Saved entries:
Lemma orders_keys (x : Valuation) (kb : Knowledge) :
  map fst (map (order_entry x) (sku_groups kb)) = skus.
Proof.
  rewrite map_map. unfold order_entry. cbn [fst].
  apply (sku_groups_keys kb).
Qed.

End orders.

(** C2.  [plan] returns a plan whose [orders] mapping has the catalogue's
    product ids as its keys, each exactly once, blocked products included;
    the entry of a product is the quantity/utility/spend triple of one of
    the candidates generated for it. *)
Theorem plan_one_order_per_product `{Libm} (solve : Solver) (kb : Knowledge) :
  exists pl kb',
    plan solve kb = Some (pl, kb')
    /\ map fst (p_orders pl) = skus
    /\ List.NoDup (map fst (p_orders pl))
    /\ (forall sku, In sku skus ->
          exists o, In (sku, o) (p_orders pl)
                    /\ forall o', In (sku, o') (p_orders pl) -> o' = o)
    /\ (forall sku o, In (sku, o) (p_orders pl) ->
          exists p c, In (sku, p) PRODUCTS
                      /\ In c (group kb sku p) /\ o = order_of c).
Proof.
  eexists _, _. split; [apply plan_spec |]. cbn [p_orders].
  set (x := solve (plan_problem kb)).
  assert (Hk := orders_keys x kb).
  assert (Hnd : List.NoDup (map fst (map (order_entry x) (sku_groups kb))))
    by (rewrite Hk; exact products_nodup).
  split; [exact Hk |]. split; [exact Hnd |]. split.
  - intros sku Hin. apply in_skus in Hin. destruct Hin as [p Hp].
    exists (order_of (pick (x sku) (group kb sku p))). split.
    + apply in_orders. now exists p.
    + intros o' Ho'. eapply nodup_fst_functional; [exact Hnd | exact Ho' |].
      apply in_orders. now exists p.
  - intros sku o Ho. apply in_orders in Ho. destruct Ho as (p & Hp & ->).
    exists p, (pick (x sku) (group kb sku p)). split; [exact Hp |].
    split; [| reflexivity]. apply pick_in.
    destruct (group_head kb sku p Hp) as (c0 & rest & -> & _). discriminate.
Qed.

(** C3.  A catalogue product whose blocked-until day has not passed gets the
    single zero-quantity candidate in the programme, and the plan orders
    quantity 0 of it at zero spend, whatever the solver returns. *)
Theorem blocked_product_orders_nothing `{Libm} (solve : Solver)
    (kb : Knowledge) (sku : string) (until : Z) :
  In sku skus ->
  blocks kb !! sku = Some until -> (day kb <= until)%Z ->
  In (sku, [zero_candidate]) (lp_groups (plan_problem kb))
  /\ exists pl kb',
       plan solve kb = Some (pl, kb')
       /\ In (sku, zero_order) (p_orders pl)
       /\ (forall o, In (sku, o) (p_orders pl) ->
             o_qty o = 0%Z /\ o_spend o = 0%Q)
       /\ In sku (blocked_skus (p_meta pl)).
Proof.
  intros Hin Hb Hday.
  assert (Hblk : is_blocked kb sku = true).
  { unfold is_blocked. rewrite Hb. now apply Z.leb_le. }
  assert (Hg : forall p, group kb sku p = [zero_candidate]).
  { intros p. unfold group. now rewrite Hblk. }
  destruct (proj1 (in_skus sku) Hin) as [p Hp].
  split.
  - rewrite plan_problem_eq. cbn [lp_groups]. apply in_sku_groups.
    exists p. now rewrite Hg.
  - eexists _, _. split; [apply plan_spec |]. cbn [p_orders p_meta blocked_skus].
    split; [| split].
    + apply in_orders. exists p. now rewrite Hg, pick_singleton.
    + intros o Ho. apply in_orders in Ho. destruct Ho as (p' & _ & ->).
      rewrite Hg, pick_singleton. now split.
    + apply filter_In. now split.
Qed.

Lemma blocked_product_orders_nothing_witness :
  exists pl kb',
    @plan fixedpoint.libm backends.first_choice kb_blocked = Some (pl, kb')
    /\ In ("SKU_001", zero_order) (p_orders pl).
Proof.
  destruct (@blocked_product_orders_nothing fixedpoint.libm
              backends.first_choice kb_blocked "SKU_001" 6%Z)
    as (_ & pl & kb' & E & Hin & _).
  - vm_compute. tauto.
  - reflexivity.
  - vm_compute. discriminate.
  - exists pl, kb'. split; assumption.
Defined.

(** ** The fallback of the extraction *)

Lemma round_zero (x : Q) : (x == 0)%Q -> Py.round x = 0%Z.
Proof.
  intros Hx. unfold Py.round.
  assert (Hf : Qfloor x = 0%Z) by (now rewrite Hx).
  rewrite Hf.
  assert (Hlt : (x - inject_Z 0 < 1 # 2)%Q) by (rewrite Hx; reflexivity).
  rewrite Qlt_alt in Hlt. now rewrite Hlt.
Qed.

Lemma round2_zero (x : Q) : (x == 0)%Q -> (Py.round2 x == 0)%Q.
Proof.
  intros Hx. unfold Py.round2. rewrite round_zero; [reflexivity |].
  rewrite Hx. reflexivity.
Qed.

Lemma spend_total_zero (x : Valuation) (groups : list (string * list Candidate)) :
  (forall e, In e groups -> (spend (pick (x (fst e)) (snd e)) == 0)%Q) ->
  forall start, (spend_total x groups start == start)%Q.
Proof.
  unfold spend_total.
  induction groups as [| e gs IH]; intros Hz start; cbn [fold_left].
  - reflexivity.
  - rewrite IH by (intros e' He'; apply Hz; now right).
    rewrite (Hz e) by now left. ring.
Qed.

(** C4.  [plan] always returns a plan.  The group of every product that is
    not blocked starts with a candidate of quantity 0 and spend 0; for every
    product none of whose variables the solver has marked as selected, the
    plan holds that product's zero-quantity, zero-spend candidate; and when
    the solver marks nothing at all, every order of the plan is for
    quantity 0 and the plan spends nothing. *)
Theorem plan_falls_back_to_zero `{Libm} (solve : Solver) (kb : Knowledge) :
  (forall sku p, In (sku, p) PRODUCTS -> is_blocked kb sku = false ->
     exists c0 rest,
       In (sku, c0 :: rest) (lp_groups (plan_problem kb))
       /\ qty c0 = 0%Z /\ (spend c0 == 0)%Q)
  /\ exists pl kb',
       plan solve kb = Some (pl, kb')
       /\ (forall sku cands,
             In (sku, cands) (lp_groups (plan_problem kb)) ->
             (forall i, (i < length cands)%nat ->
                        ~ selected (solve (plan_problem kb) sku i)) ->
             exists o, In (sku, o) (p_orders pl)
                       /\ o_qty o = 0%Z /\ (o_spend o == 0)%Q
                       /\ forall o', In (sku, o') (p_orders pl) -> o' = o)
       /\ ((forall sku i, ~ selected (solve (plan_problem kb) sku i)) ->
             (forall sku o, In (sku, o) (p_orders pl) ->
                o_qty o = 0%Z /\ (o_spend o == 0)%Q)
             /\ (m_spend (p_meta pl) == 0)%Q).
Proof.
  assert (Hfb : forall sku p, In (sku, p) PRODUCTS ->
            (forall i, (i < length (group kb sku p))%nat ->
                       ~ selected (solve (plan_problem kb) sku i)) ->
            qty (pick (solve (plan_problem kb) sku) (group kb sku p)) = 0%Z
            /\ (spend (pick (solve (plan_problem kb) sku) (group kb sku p))
                == 0)%Q).
  { intros sku p Hp Hn.
    destruct (group_head kb sku p Hp) as (c0 & rest & E & Hq & Hs).
    rewrite E in *. unfold pick.
    rewrite first_selected_none by (intros j Hj; now apply Hn).
    now split. }
  split.
  - intros sku p Hp _. destruct (group_head kb sku p Hp) as (c0 & rest & E & Hq).
    exists c0, rest. split; [| exact Hq].
    rewrite plan_problem_eq. cbn [lp_groups]. apply in_sku_groups.
    now exists p.
  - eexists _, _. split; [apply plan_spec |]. cbn [p_orders p_meta m_spend].
    set (x := solve (plan_problem kb)) in *.
    assert (Hnd : List.NoDup (map fst (map (order_entry x) (sku_groups kb))))
      by (rewrite orders_keys; exact products_nodup).
    split.
    + intros sku cands Hin Hn.
      rewrite plan_problem_eq in Hin. cbn [lp_groups] in Hin.
      apply in_sku_groups in Hin. destruct Hin as (p & Hp & ->).
      destruct (Hfb sku p Hp Hn) as [Hq Hs].
      exists (order_of (pick (x sku) (group kb sku p))).
      split; [apply in_orders; now exists p |].
      split; [exact Hq |]. split; [exact Hs |].
      intros o' Ho'. eapply nodup_fst_functional; [exact Hnd | exact Ho' |].
      apply in_orders. now exists p.
    + intros Hnone. split.
      * intros sku o Ho. apply in_orders in Ho. destruct Ho as (p & Hp & ->).
        apply (Hfb sku p Hp). intros i _. apply Hnone.
      * apply round2_zero. apply spend_total_zero.
        intros [sku cs] He. apply in_sku_groups in He.
        destruct He as (p & Hp & ->). cbn [fst snd].
        apply (Hfb sku p Hp). intros i _. apply Hnone.
Qed.

Lemma plan_falls_back_to_zero_witness :
  exists pl kb',
    @plan fixedpoint.libm backends.no_solution knowledge.init = Some (pl, kb')
    /\ (forall sku o, In (sku, o) (p_orders pl) ->
          o_qty o = 0%Z /\ (o_spend o == 0)%Q)
    /\ (m_spend (p_meta pl) == 0)%Q.
Proof.
  destruct (@plan_falls_back_to_zero fixedpoint.libm backends.no_solution
              knowledge.init) as (_ & pl & kb' & E & _ & Hall).
  exists pl, kb'. split; [exact E |]. apply Hall.
  intros sku i (v & Hv & _). discriminate Hv.
Defined.

(** ** The budget cap of the programme *)

(** C10.  The programme [plan] builds, its cap, the plan returned and the
    [budget_limit] it reports are the same whatever the [budget] field of
    the store holds; the cap and the reported limit are the constant
    [DAILY_BUDGET_LIMIT]. *)
Theorem plan_ignores_store_budget `{Libm} (solve : Solver) (kb : Knowledge)
    (b : Q) :
  plan_problem (set_budget b kb) = plan_problem kb
  /\ lp_budget (plan_problem kb) = DAILY_BUDGET_LIMIT
  /\ exists pl kb1 kb2,
       plan solve kb = Some (pl, kb1)
       /\ plan solve (set_budget b kb) = Some (pl, kb2)
       /\ budget_limit (p_meta pl) = DAILY_BUDGET_LIMIT.
Proof.
  assert (Hp : plan_problem (set_budget b kb) = plan_problem kb)
    by (now rewrite !plan_problem_eq).
  split; [exact Hp |]. split; [now rewrite plan_problem_eq |].
  eexists _, _, _. split; [apply plan_spec |].
  split; [| reflexivity].
  rewrite (plan_spec solve (set_budget b kb)). cbv zeta. rewrite Hp.
  reflexivity.
Qed.

(** ** The overstock policy *)

Lemma is_overstock_iff (sku : string) (mean_demand : Q) (stock_pos : Z) :
  _is_overstock sku mean_demand stock_pos = true
  <-> (1 < mean_demand)%Q
      /\ (Py.float_of_int OVERSTOCK_DAYS_OF_COVER
          < Py.fl (Py.float_of_int stock_pos / mean_demand))%Q.
Proof.
  unfold _is_overstock. destruct (Qle_bool mean_demand 1) eqn:E.
  - apply Qle_bool_iff in E. split; [discriminate |].
    intros [Hlt _]. exfalso. lra.
  - apply Qle_bool_gt in E. rewrite Qltb_lt. tauto.
Qed.

Lemma freeze_fold_absent (kb : Knowledge) (l : list string) (sku : string) :
  forall B, ~ In sku l -> fold_left (freeze kb) l B !! sku = B !! sku.
Proof.
  induction l as [| s l IH]; intros B Hn; cbn [fold_left]; [reflexivity |].
  rewrite IH by (intros Hin; apply Hn; now right).
  apply freeze_other. intros ->. apply Hn. now left.
Qed.

Lemma freeze_fold_idle (kb : Knowledge) (l : list string) (sku : string) :
  freezes kb sku = false ->
  forall B, fold_left (freeze kb) l B !! sku = B !! sku.
Proof.
  intros Hf. induction l as [| s l IH]; intros B; cbn [fold_left];
    [reflexivity |].
  rewrite IH. destruct (String.string_dec s sku) as [-> | Hne].
  - unfold freeze. now rewrite Hf.
  - now apply freeze_other.
Qed.
(* ===== verification/_CoqProject ===== *)
-Q . S2P
Prelude.v
GoFloat.v
GoString.v
Json.v
Settings.v
Domain.v
Capacity.v
Window.v
Score.v
Database.v
Circuit.v
CircuitProps.v
CircuitSafety.v
CircuitRecovery.v
Breaker.v
Picker.v
PickerProps.v
PickerAdmit.v
Stable.v
StableProps.v
Routes.v
RouteProps.v
JsonDecode.v
Upstream.v
UpstreamProps.v
Inbound.v
InboundProps.v
Sse.v
SseProps.v
Collector.v
CollectorProps.v
GatewayBase.v
LiveLog.v
LiveLogProps.v
Gateway.v
GatewayTrace.v
GatewayTerm.v
Proxy.v
ProxyProps.v
Billing.v
Cost.v
CostProps.v
Settle.v
SettleProps.v
Lemma merge_sort_later l : StronglySorted later l -> merge_sort newer l = reverse l.
Proof.
  intros S. apply (StronglySorted_unique_strong newer).
  - intros x y Hx Hy A B. rewrite merge_sort_Permutation in Hx. rewrite reverse_Permutation in Hy.
    apply list_elem_of_lookup in Hx as [i Hx]. apply list_elem_of_lookup in Hy as [j Hy].
    unfold newer in *.
    assert (T : forall a b i j, l !! i = Some a -> l !! j = Some b -> (i < j)%nat -> ob_At a < ob_At b).
    { intros a b i' j' Ha Hb Hij. rewrite <- (take_drop_middle l j' b Hb) in S.
      eapply (StronglySorted_app_1_elem_of later); [exact S| |left].
      apply list_elem_of_lookup. exists i'. by rewrite lookup_take_lt. }
    destruct (Nat.lt_total i j) as [L|[->|L]]; [pose proof (T _ _ _ _ Hx Hy L)|congruence|pose proof (T _ _ _ _ Hy Hx L)]; lia.
  - apply StronglySorted_merge_sort; apply _.
  - clear -S. induction S as [|x l S IH F]; [constructor|]. rewrite reverse_cons. apply StronglySorted_app_2; [|done|repeat constructor].
    intros a b Ha ->%list_elem_of_singleton. rewrite reverse_Permutation in Ha. unfold newer.
    rewrite Forall_forall in F. specialize (F a (proj1 (list_elem_of_In _ _) Ha)). unfold later in F. lia.
  - by rewrite merge_sort_Permutation, reverse_Permutation.
Qed.

(** The memory of one bucket after a history. *)
Definition remembered (m : nat) (h : list Observation) : list Observation := fold_left (push m) h [].

Lemma remembered_suffix m h :
  (0 < m)%nat ->
  exists p, h = p ++ remembered m h
            /\ (p = [] \/ m <= length (remembered m h))%nat /\ (length (remembered m h) <= 2 * m)%nat.
Proof.
  intros Hm. induction h as [|o h IH] using rev_ind; [exists []; split_and!; simpl; auto; lia|].
  destruct IH as (p & E & L1 & L2). unfold remembered in *. rewrite fold_left_app.
  set (l := fold_left (push m) h []) in *. cbn [fold_left]. unfold push. cbv zeta. rewrite length_app. cbn [length].
  destruct (Nat.ltb_spec (2 * m) (length l + 1)).
  - exists (p ++ take (length (l ++ [o]) - m) (l ++ [o])). split_and!.
    + unfold lastn. rewrite <- app_assoc, take_drop, app_assoc, <- E. done.
    + right. rewrite lastn_length, length_app. simpl. lia.
    + rewrite lastn_length, length_app. simpl. lia.
  - exists p. rewrite length_app. simpl. split_and!; [by rewrite app_assoc, <- E|destruct L1; [auto|right; lia]|lia].
Qed.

Task statement: Where a line of the entries contains "until", report that line.

Reply:
(** C3.  A catalogue product whose blocked-until day has not passed gets the
    (kb : Knowledge) (sku : string) (until : Z) :
  blocks kb !! sku = Some until -> (day kb <= until)%Z ->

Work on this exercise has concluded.